En dehors d'un établissement, d'une entreprise, d'un groupe, il peut s'agir des mandats électifs de titulaire ou désignatifs suivants, sous réserve qu'ils soient portés à la connaissance de l'employeur par l'intéressé(e) par écrit, notamment des mandats de :
– représentant syndical à la commission paritaire permanente de négociation et d'interprétation de la branche (CPPNI), en formation plénière ou au sein de ses groupes de travail techniques paritaires ainsi qu'à la commission nationale paritaire de l'emploi (CNPE), ou au sein de comités paritaires de pilotage (COPIL), ainsi qu'à la commission de conciliation ;
– représentant syndical au sein des instances paritaires de l'opérateur de compétences de la branche ;
– représentant syndical aux commissions, conseils ou comités administratifs ou paritaires traitant des sujets d'emploi, de formation et de handicap et des conditions de travail ;
– défenseur syndical (art. L. 1453-4 du code du travail) ;
– membre de la commission paritaire interprofessionnelle au niveau régional ;
– conseiller du salarié inscrit sur une liste dressée par l'autorité administrative et chargé d'assister les salariés convoqués par leur employeur en vue d'un licenciement ;
– conseiller prud'homal ;
– membre du conseil ou administrateur d'une caisse de sécurité sociale (art. L. 231-11 du code de la sécurité sociale) ;
– membre du conseil d'administration d'une mutuelle, union ou fédération (art. L. 114-24 du code de la mutualité) ;
– administrateur salarié dans un ou des organismes paritaires nationaux interprofessionnels de gestion dans lesquels les partenaires sociaux ont une capacité de gestion autonome (art. L. 114-24 du code de la mutualité) ;
– membre de la commission environnement du CESE ;
– assesseur au pôle social du tribunal ;
– …
2. Le temps consacré à l'exercice des mandats
Les parties conviennent que le temps consacré à l'exercice du ou des mandat(s) électif(s) ou désignatif(s) par rapport à la durée du travail fixée dans le contrat du travail du salarié, est estimé en moyenne, sur une période de référence de 12 mois consécutifs à partir de la prise du mandat (électif ou désignatif), selon les éléments cumulatifs suivants :
– les crédits d'heures de délégation légaux ou conventionnels liés aux mandats de base exercés, à l'exception des heures de délégation supplémentaires relevant du principe de répartition en application des dispositions de l'article L. 2315-9 du code du travail, ou d'usages ou de dispositions issues d'un accord d'entreprise ou de groupe ;
– le temps passé en réunions à l'initiative de l'employeur ;
– le temps passé pour l'exercice de mandats électifs et/ou désignatifs extérieurs à l'entreprise, sous réserve que ceux-ci aient été portés à la connaissance de l'employeur par écrit.

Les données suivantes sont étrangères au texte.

Definition matchupStatsArray (lib : Lib) (selectedPlayer : option string)
           (selectedCharacter : option Z)
           (replayDataList : list ReplayData) : Throws (list MatchupStats) :=
  m <- statsMap selectedPlayer selectedCharacter replayDataList ;;
  Return (map (to_row lib) (map snd m)).

(** Lines 210-221 *)
Definition comparator (lib : Lib) (sortBy : Column) (sortDir : SortDir)
           (a b : MatchupStats) : number :=
  compare_values lib sortDir (cell a sortBy) (cell b sortBy).

Definition sortedStats (lib : Lib) (selectedPlayer : option string)
           (selectedCharacter : option Z)
           (sortBy : Column) (sortDir : SortDir)
           (replayDataList : list ReplayData) : Throws (list MatchupStats) :=
  rows <- matchupStatsArray lib selectedPlayer selectedCharacter
                            replayDataList ;;
  Return (js_sort (comparator lib sortBy sortDir) rows).

Definition effect (lib : Lib) (selectedPlayer : option string)
           (selectedCharacter : option Z)
           (sortBy : Column) (sortDir : SortDir)
           (replayDataList : list ReplayData)
           (matchupStats : list MatchupStats)
  : Throws (list MatchupStats) :=
  match replayDataList with
  | [] => Return matchupStats
  | _ => sortedStats lib selectedPlayer selectedCharacter sortBy sortDir
                     replayDataList
  end.

End MatchupAnalysis.

(* ================================================================== *)
(** ** A small platform on which the handlers run

    An in-memory file system in which a file can only be created in a
    directory that exists, a parser that accepts any non-empty file, and a
    form parser that stores the [replayFile] parts under [/tmp].  It
    instantiates [Http.Env] for the concrete runs below. *)

Module MemPlatform.
Import Http.

Record Fs := { dirs : list string; files : list (string * buffer) }.

Definition lookup (w : Fs) (p : string) : option buffer :=
  get String.eqb (files w) p.

Fixpoint after_slash (l : list ascii) : list ascii :=
  match l with
  | [] => []
  | c :: t => if Ascii.eqb c "/" then t else after_slash t
  end.

Fixpoint until_slash (l : list ascii) : list ascii :=
  match l with
  | [] => []
  | c :: t => if Ascii.eqb c "/" then [] else c :: until_slash t
  end.

Definition dirname (p : string) : string :=
  string_of_list_ascii (rev (after_slash (rev (list_ascii_of_string p)))).

Definition basename (p : string) : string :=
  string_of_list_ascii (rev (until_slash (rev (list_ascii_of_string p)))).

Definition write (w : Fs) (p : string) (d : buffer) : Fs * bool :=
  if existsb (String.eqb (dirname p)) (dirs w)
  then ({| dirs := dirs w; files := set String.eqb (files w) p d |}, true)
  else (w, false).

Definition unlink (w : Fs) (p : string) : Fs * bool :=
  match lookup w p with
  | Some _ =>
      ({| dirs := dirs w;
          files := filter (fun kv => negb (String.eqb (fst kv) p)) (files w) |},
       true)
  | None => (w, false)
  end.

Definition list_dir (w : Fs) (d : string) : option (list string) :=
  if existsb (String.eqb d) (dirs w)
  then Some (map (fun kv => basename (fst kv))
                 (filter (fun kv => String.eqb (dirname (fst kv)) d) (files w)))
  else None.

Cette estimation procède d'un état des lieux partagé entre le salarié concerné et un membre de la direction des ressources humaines et/ou un responsable de l'entreprise en fonction du temps consacré à l'exercice du ou des mandat(s) :
– pour le salarié disposant d'un nombre d'heures de délégation afférent à ses mandats inférieur ou égal sur l'année à 30 % de la durée de travail fixée dans son contrat de travail ou, à défaut, de la durée du travail applicable dans l'établissement, l'entretien est réalisé avec un responsable de l'entreprise ;
– pour le salarié disposant d'un nombre d'heures de délégation afférent à ses mandats qui dépasse, sur l'année, 30 % de la durée de travail fixée dans son contrat de travail ou, à défaut, de la durée du travail applicable dans l'établissement, ou consacrant au cours de l'année plus de 50 % de son temps de travail à l'exercice de son ou ses mandat(s), l'entretien est réalisé avec un responsable de l'entreprise et un membre de la direction des ressources humaines, ou à défaut avec un responsable de l'entreprise.
L'estimation est réalisée à la prise de mandat, et mise à jour en cours de mandat par les deux parties. Cette estimation constitue un élément de référence pour l'adaptation de la charge de travail, des objectifs professionnels et des modalités d'évaluation du salarié mandaté, tout au long de la durée de son mandat.